The effect of ethanol on yeast growth and fermentation was studied in Saccharomyces cerevisiae NCYC 479 (a commercial sake yeast) and Saccharomyces uvarum 5D-cyc (a laboratory haploid strain). The effect of ethanol on growth was similar in both strains, complex kinetics were exhibited since ethanol affected both growth rate and viability. Ethanol was less inhibitory towards fermentation than towards growth. Fermentation was more ethanol tolerant in the sake yeast than in the laboratory strain. The optimum temperature for fermentation by S.uvarum 5D-cyc was higher than that for its growth. Growth inhibition by ethanol was least at temperatures 5°C and 10°C below the growth optimum (35°C). Fermentation became more resistant to ethanol inhibition with increasing temperature. S.uvarum 5D-cyc was characterized in a glucose-limited chemostat. Yield, maintenance and KS constants were determined. Derivation of an inhibitor constant for growth suggested that at substrate concentrations of 50 gl -1 and 135 gl -1 glucose autogenously produced ethanol caused a deviation from substrate saturation kinetics. This was manifested by the measurement of µ max by washout as 0.41 h- 1 whereas D Crit was found to be 0.28 h-1. The effect of oxygen on cell and ethanol formation by S.uvarum 5D-cyc (a grande strain) and by a cytoplasmic petite mutant derived from it was studied.
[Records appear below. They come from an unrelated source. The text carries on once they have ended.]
(** C6, amended: [containerId] and [hostPort] are on the task exactly when
    its status is Running.  From the successful create on they are closure
    variables of the pipeline: the task has neither while it is Starting,
    and gets both, the handle of the create and the port of the probe, in
    the segment after the timer.  Once on the task, neither changes. *)
Theorem handle_stored_with_running s id t :
  reachable s -> tasks s !! id = Some t ->
  (status t = Running <-> is_Some (containerId t)) /\
  (status t = Running <-> is_Some (hostPort t)) /\
  (forall p h,
      procs s !! id = Some (AwaitCreate p) ->
      exists s1 s2 s3,
        step (CreateDone id (inl h)) s = Some s1 /\
        step (StartDone id Resolved) s1 = Some s2 /\
        step (TimerFired id) s2 = Some s3 /\
        tasks s1 !! id = Some (with_status Starting t) /\
        tasks s2 !! id = Some (with_status Starting t) /\
        containerId (with_status Starting t) = None /\
        hostPort (with_status Starting t) = None /\
        tasks s3 !! id = Some (completed p h t) /\
        containerId (completed p h t) = Some h /\
        hostPort (completed p h t) = Some p) /\
  (forall evs s',
      run evs s = Some s' ->
      exists t',
        tasks s' !! id = Some t' /\
        (forall h, containerId t = Some h -> containerId t' = Some h) /\
        (forall p, hostPort t = Some p -> hostPort t' = Some p)).
Proof.
  intros Hs Ht.
  destruct (task_shape _ _ _ Hs Ht) as (k & Hk & Hc).
  destruct (consistent_fields _ _ Hc) as (Hcid & Hport & _).
  split; [exact Hcid|]. split; [exact Hport|]. split.
  - intros p h Hk'. rewrite Hk' in Hk. injection Hk as <-.
    destruct Hc as (_ & (Hc0 & Hp0 & _) & _).
    set (s1 := {| tasks := <[id := with_status Starting t]> (tasks s);
                  procs := <[id := AwaitStart p h]> (procs s) |}).
    set (s2 := {| tasks := tasks s1;
                  procs := <[id := AwaitTimer p h]> (procs s1) |}).
    set (s3 := {| tasks := <[id := completed p h t]> (tasks s2);
                  procs := <[id := Settled]> (procs s2) |}).
    exists s1, s2, s3.
    assert (H1 : tasks s1 !! id = Some (with_status Starting t))
      by apply lookup_insert_eq.
    repeat split; auto.
    + unfold step. rewrite Hk'. unfold resume, seg_created.
      by erewrite try_catch_update by eassumption.
    + unfold step. unfold s1 at 1. cbn [procs]. rewrite lookup_insert_eq.
      unfold resume, seg_started. by rewrite try_catch_ret.
    + unfold step. unfold s2 at 1. cbn [procs]. rewrite lookup_insert_eq.
      unfold resume. erewrite try_catch_timer by exact H1.
      reflexivity.
    + unfold s3. cbn [tasks]. apply lookup_insert_eq.
  - intros evs s' Hrun.
    destruct (run_task _ _ _ _ _ Hs Hrun Ht) as (t' & Ht' & Hrtc).
    destruct (rtc_evolves_fields _ _ Hrtc) as (_ & Hc' & Hp').
    eauto.
Qed.

Lemma handle_stored_with_running_witness :
  (status (with_status Creating (new_task "desktop")) = Running
   <-> is_Some (containerId (with_status Creating (new_task "desktop")))) /\
  exists s1 s2 s3,
    step (CreateDone "t1" (inl "c1")) (after trace_creating) = Some s1 /\
    step (StartDone "t1" Resolved) s1 = Some s2 /\
    step (TimerFired "t1") s2 = Some s3 /\
    tasks s3 !! "t1" = Some (completed 30000 "c1" (new_task "desktop")).
Proof.
  destruct (handle_stored_with_running (after trace_creating) "t1"
              (with_status Creating (new_task "desktop")))
    as (Hcid & _ & Hsteps & _).
  - apply after_reachable. eexists. vm_compute. reflexivity.
  - vm_compute. reflexivity.
  - split; [exact Hcid|].
    destruct (Hsteps 30000%Z "c1") as (s1 & s2 & s3 & H1 & H2 & H3 & Hrest).
    + vm_compute. reflexivity.
    + exists s1, s2, s3. repeat split; auto. apply Hrest.
Defined.
(** C3.  For every catalogue, headers, query and body, the request
    [GET /api/products/stats] is taken by the [/:id] route of line 126, which
    reads ["stats"] as an id, finds no number in it and replies 404
    [{message: "Product not found"}]; the statistics handler of line 178
    does not run.  The claim ([{totalProducts, countByCategory}]) fails at
    every such request. *)
Theorem stats_request_is_read_as_an_id
  (hs : list (string * string)) (qs : list (string * qval)) (b : list (string * jsval))
  (products : store) :
  handle (client_request GET ["api"; "products"; "stats"] hs qs b) products
    = mkResult products (Sent product_not_found) [5; 35; 39; 126]%nat.
Proof.
  rewrite handle_respond.
  change (shape (path (client_request GET ["api"; "products"; "stats"] hs qs b)))
    with (Statistics "stats").
  cbn [respond method client_request].
  unfold answered_by, get_product.
  rewrite find_never; [reflexivity | ].
  intros p. reflexivity.
Qed.

(** ** Requests that match no route *)

Lemma authenticate_with_key (req : request) :
  assoc "x-api-key" (headers req) = Some VALID_API_KEY ->
  authenticate req = Next.
Proof. intros K. unfold authenticate. rewrite K. reflexivity. Qed.

Lemma authenticate_without_key (req : request) :
  assoc "x-api-key" (headers req) <> Some VALID_API_KEY ->
  authenticate req = Reply unauthorized.
Proof.
  intros K. unfold authenticate.
  destruct (assoc "x-api-key" (headers req)) as [k | ]; cbn.
  - destruct (String.eqb k VALID_API_KEY) eqn:E.
    + apply String.eqb_eq in E. congruence.
    + rewrite andb_false_r. reflexivity.
  - reflexivity.
Qed.

Lemma unmatched_goes_to_gate (req : request) (products : store) :
  matching_routes req = [] -> handle req products = gate req products.
Proof.
  rewrite handle_respond, matching_routes_accepts.
  destruct (method req), (shape (path req)); cbn; intros M;
    first [reflexivity | discriminate M].
Qed.
(** ** SetDims *)

(** The accumulation loop of [SetDims], started at index [k] with [n]
    dimensions to fold in. *)
Lemma SetDims_loop s n k acc :
  (k + n <= length s)%nat ->
  for_loop n (Z.of_nat k)
    (fun i p => to_int32 (to_int64 (p * dim_size s i))) (to_int32 acc)
  = to_int32 (acc * num_elements (take n (drop k s))).
Proof.
  revert k acc. induction n as [|n IH]; intros k acc Hk; simpl.
  - f_equal. lia.
  - rewrite to_int32_to_int64, to_int32_mul_l.
    replace (Z.of_nat k + 1) with (Z.of_nat (S k)) by lia.
    rewrite IH by lia.
    rewrite (drop_nth_cons s k) by lia. simpl.
    unfold dim_size. rewrite Nat2Z.id. f_equal. lia.
Qed.

Lemma SetDims_wrapped s d :
  0 <= d < dims s ->
  SetDims s d =
    (to_int32 (prefix_product s d), to_int32 (dim_size s d),
     to_int32 (suffix_product s d)).
Proof.
  unfold dims. intros Hd.
  unfold SetDims, for_range, prefix_product, suffix_product, dims.
  pose proof (SetDims_loop s (Z.to_nat (d - 0)) 0 1) as Hpre.
  pose proof (SetDims_loop s (Z.to_nat (Z.of_nat (length s) - (d + 1)))
                (S (Z.to_nat d)) 1) as Hsuf.
  replace (Z.of_nat (S (Z.to_nat d))) with (d + 1) in Hsuf by lia.
  change (Z.of_nat 0) with 0 in Hpre. change (to_int32 1) with 1 in Hpre, Hsuf.
  rewrite Hpre, Hsuf by lia.
  rewrite drop_0, Z.sub_0_r, !Z.mul_1_l.
  rewrite (take_ge (drop _ _)) by (rewrite length_drop; lia).
  reflexivity.
Qed.

Lemma dim_size_bounds s d : shape_wf s -> 0 <= dim_size s d < 2 ^ 63.
Proof.
  intros Hs. unfold dim_size. rewrite nth_lookup.
  destruct (s !! Z.to_nat d) as [x|] eqn:Hx; cbn [default from_option]; [|lia].
  exact (Forall_lookup_1 _ _ _ _ Hs Hx).
Qed.

Lemma slice_delta_exact s num_split :
  shape_wf s -> 0 < num_split ->
  slice_delta s num_split = dim_size s 0 / num_split.
Proof.
  intros Hs Hn. unfold slice_delta.
  pose proof (dim_size_bounds s 0 Hs) as Hd.
  rewrite Z.quot_div_nonneg by lia.
  apply to_int64_id. unfold fits_int64.
  pose proof (Z.div_pos (dim_size s 0) num_split).
  pose proof (Z.div_le_upper_bound (dim_size s 0) num_split (dim_size s 0)).
  nia.
Qed.
(** * Materials template generator: grid assembly, comment stripping, rendering

    A shallow embedding of [Scripts/generate_materials_template.py].  The
    script reads a JSON list of materials, groups them by template row, packs
    every row into a dense sequence of cells (row titles, materials, fillers)
    and renders the rows as an HTML table. *)

From Stdlib Require Import ZArith List String Ascii Lia.
From stdpp Require Import base option list strings gmap sorting.
From Equations Require Import Equations.

Local Open Scope string_scope.
Local Open Scope list_scope.
Local Open Scope Z_scope.

(** ** Data model *)

(** One element of the JSON document, reduced to the fields the script
    reads as text: [elem["template"]["row"]], [str(elem["template"]["column"])]
    and [elem["color_key"]]. *)
Record Material := {
  template_row : string;
  template_column : string;
  color_key : string
}.

(** The tuple [(row_name, col_order, col_name, elem)] appended to [d_vals]. *)
Record Entry := {
  row_name : string;
  col_order : Z;
  col_name : string;
  elem : Material
}.

(** An item of [output_col_values]: a [str] (row title), a tuple (material)
    or [None] (filler). *)
Inductive Cell :=
| Label (text : string)
| Data (v : Entry)
| Blank.

(** ** Grid assembly: the [while ci < len(input_col_values)] loop *)

Module Assembler.

(** The loop variables. *)
Record State := {
  ci : nat;
  labels_count : Z;
  cur_row_name : option string;
  output_col_values : list Cell
}.

(** [ci = 0], [labels_count = 0], [cur_row_name = None],
    [output_col_values = []]. *)
Definition init : State :=
  {| ci := 0; labels_count := 0; cur_row_name := None; output_col_values := [] |}.

(** [input_col_value[0] != cur_row_name], where the right-hand side is
    [None] or a [str]. *)
Definition py_ne (name : string) (cur : option string) : bool :=
  match cur with
  | None => true
  | Some c => negb (String.eqb name c)
  end.

Lemma py_ne_false (name : string) (cur : option string) :
  py_ne name cur = false <-> cur = Some name.
Proof.
  destruct cur as [c|]; cbn; [|split; discriminate].
  rewrite negb_false_iff, String.eqb_eq. split; congruence.
Qed.

Lemma py_ne_same (name : string) : py_ne name (Some name) = false.
Proof. now apply py_ne_false. Qed.

(** One pass through the body of the loop. *)
Definition loop_body (input_col_values : list Entry) (st : State) : State :=
  match input_col_values !! ci st with
  | None => st
  | Some input_col_value =>
      if col_order input_col_value + labels_count st
           <=? Z.of_nat (length (output_col_values st))
      then
        if py_ne (row_name input_col_value) (cur_row_name st)
        then {| ci := ci st;
                labels_count := labels_count st + 1;
                cur_row_name := Some (row_name input_col_value);
                output_col_values :=
                  output_col_values st ++ [Label (row_name input_col_value)] |}
        else {| ci := S (ci st);
                labels_count := labels_count st;
                cur_row_name := cur_row_name st;
                output_col_values :=
                  output_col_values st ++ [Data input_col_value] |}
      else {| ci := ci st;
              labels_count := labels_count st;
              cur_row_name := cur_row_name st;
              output_col_values := output_col_values st ++ [Blank] |}
  end.

(** The number of passes still to run when the records [rest] are left, with
    [labels] titles emitted, [cur] the current title and [len] cells out:
    the fillers up to the target, one title when the name changes, and the
    material itself. *)
Fixpoint passes_left (rest : list Entry) (labels : Z) (cur : option string)
    (len : Z) : nat :=
  match rest with
  | [] => 0
  | v :: rest' =>
      let blanks := Z.to_nat (col_order v + labels - len) in
      let lab := if py_ne (row_name v) cur then 1 else 0 in
      (blanks + Z.to_nat lab + 1 +
       passes_left rest' (labels + lab) (Some (row_name v))
         (len + Z.of_nat blanks + lab + 1))%nat
  end.
(** The iterations of [r*]: [step] matches [r] once.  An iteration has to
    consume at least one character, so the remaining input bounds the
    number of iterations: [fuel] starts at its length. *)
Fixpoint star_loop
         (step : nat -> string -> caps -> (nat -> string -> caps -> option R) -> option R)
         (k : nat -> string -> caps -> option R)
         (fuel : nat) (pos : nat) (s : string) (cs : caps) : option R :=
  match fuel with
  | O => k pos s cs
  | S fuel' =>
      match step pos s cs
              (fun pos' s' cs' =>
                 if (pos <? pos')%nat then star_loop step k fuel' pos' s' cs' else None)
      with
      | Some x => Some x
      | None => k pos s cs
      end
  end.

(** [exec r pos s cs k]: match [r] against the input whose remaining
    part at offset [pos] is [s]; on success continue with [k]. *)
Fixpoint exec (r : regex) (pos : nat) (s : string) (cs : caps)
         (k : nat -> string -> caps -> option R) {struct r} : option R :=
  match r with
  | Eps => k pos s cs
  | Chr p =>
      match s with
      | String a s' => if p a then k (S pos) s' cs else None
      | EmptyString => None
      end
  | Seq r1 r2 =>
      exec r1 pos s cs (fun pos' s' cs' => exec r2 pos' s' cs' k)
  | Alt r1 r2 =>
      match exec r1 pos s cs k with
      | Some x => Some x
      | None => exec r2 pos s cs k
      end
  | Star r1 => star_loop (exec r1) k (String.length s) pos s cs
  | Group n r1 =>
      exec r1 pos s cs
        (fun pos' s' cs' => k pos' s' ((n, substring 0 (pos' - pos) s) :: cs'))
  | Bol => if (pos =? 0)%nat then k pos s cs else None
  | Eol => match s with EmptyString => k pos s cs | _ => None end
  end.
End Exec.

(** A match: start offset, end offset, captures. *)
Record result : Type := { m_start : nat; m_end : nat; m_caps : caps }.

Definition match_at (r : regex) (pos : nat) (s : string) : option result :=
  exec r pos s [] (fun e _ cs => Some {| m_start := pos; m_end := e; m_caps := cs |}).

Fixpoint search_from (r : regex) (pos : nat) (s : string) : option result :=
  match match_at r pos s with
  | Some m => Some m
  | None =>
      match s with
      | EmptyString => None
      | String _ s' => search_from r (S pos) s'
      end
  end.

(** [s.match(re)] for a pattern without the [g] flag: the leftmost match. *)
Definition search (r : regex) (s : string) : option result := search_from r 0 s.

(** [s.replace(re, "")] for a pattern without the [g] flag. *)
Definition remove_first (r : regex) (s : string) : string :=
  match search r s with
  | Some m =>
      substring 0 (m_start m) s ++ substring (m_end m) (String.length s - m_end m) s
  | None => s
  end.

End Regex.

(** ** Node's [path.extname] (POSIX flavour)

    The chunker asks the platform for the extension of a path.  The scan
    below is the loop of Node's [lib/path.js]: it walks the path from its
    last character to its first, skips trailing separators, stops at the
    separator before the last component and remembers the right-most dot. *)

Module NodePath.

Record scan : Type := {
  startDot : option nat;
  startPart : nat;
  end_ : option nat;
  matchedSlash : bool;
  preDotState : Z
}.

Definition scan0 : scan :=
  {| startDot := None; startPart := 0; end_ := None;
     matchedSlash := true; preDotState := 0 |}.

(** [rev] holds the characters at indices [i], [i-1], ..., [0]. *)
Fixpoint extname_loop (rev : list ascii) (i : nat) (st : scan) : scan :=
  match rev with
  | [] => st
  | c :: rest =>
      if Ascii.eqb c "/"%char then
        if negb (matchedSlash st) then
          {| startDot := startDot st; startPart := i + 1; end_ := end_ st;
             matchedSlash := matchedSlash st; preDotState := preDotState st |}
        else extname_loop rest (i - 1) st
      else
        let st1 :=
          match end_ st with
          | None =>
              {| startDot := startDot st; startPart := startPart st;
                 end_ := Some (i + 1); matchedSlash := false;
                 preDotState := preDotState st |}
          | Some _ => st
          end in
        let st2 :=
          if Ascii.eqb c "."%char then
            match startDot st1 with
            | None =>
                {| startDot := Some i; startPart := startPart st1;
                   end_ := end_ st1; matchedSlash := matchedSlash st1;
                   preDotState := preDotState st1 |}
            | Some _ =>
                {| startDot := startDot st1; startPart := startPart st1;
                   end_ := end_ st1; matchedSlash := matchedSlash st1;
                   preDotState := 1 |}
            end
          else
            match startDot st1 with
            | Some _ =>
                {| startDot := startDot st1; startPart := startPart st1;
                   end_ := end_ st1; matchedSlash := matchedSlash st1;
                   preDotState := (-1) |}
            | None => st1
            end in
        extname_loop rest (i - 1) st2
  end.

Definition extname (path : string) : string :=
  let st := extname_loop (rev (list_ascii_of_string path))
                         (String.length path - 1) scan0 in
  match startDot st, end_ st with
  | Some d, Some e =>
      if (preDotState st =? 0)%Z
         || ((preDotState st =? 1)%Z && (d =? e - 1)%nat && (d =? startPart st + 1)%nat)
      then ""
      else substring d (e - d) path
  | _, _ => ""
  end.

End NodePath.

(** ** astChunker.ts *)

Module AstChunker.
Import Regex.

Record CodeChunk : Type := {
  id : string;
  repoId : string;
  filePath : string;
  language : string;
  content : string;
  startLine : nat;
  endLine : nat;
  symbolName : option string;
  chunkIndex : nat
}.

Record ChunkingResult : Type := {
  chunks : list CodeChunk;
  totalChunks : nat;
  strategy : string
}.
(** * osgrep: incremental indexing pipeline

    A shallow embedding of the indexing core of osgrep:

    - [src/utils.ts]: [listStoreFileHashes], [uploadFile], [initialSync];
    - [src/lib/store-helpers.ts]: [GitIgnoreFilter.isIgnored],
      [NodeGit.getGitFiles];
    - the tree-sitter chunker: [TreeSitterChunker.chunk], [getLanguage],
      [downloadFile], [fallbackChunk];
    - the metadata store exercised by [test_metastore.ts].

    The first half of the file holds the definitions, the second half
    the properties proved about them. *)

From stdpp Require Import base option list gmap strings.
From Stdlib Require Import NArith.
From Stdlib.Strings Require Import Byte.
From Stdlib.Strings Require Ascii String.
The optimum oxygen level in the input gas flow for cell and ethanol formation by the grande was 0.17%. At no oxygen level did the yield or productivity of ethanol by the petite exceed that obtainable with the grande. Mutants of S.uvarum 5D-cyc with increased tolerance to ethanol were isolated by a continuous selection technique which allows the culture itself to determine the intensity of selection via a feedback control circuit. This system permitted the selection of mutants which displayed a range of phenotypes, all of the mutants were viable in 120 gl-1 ethanol.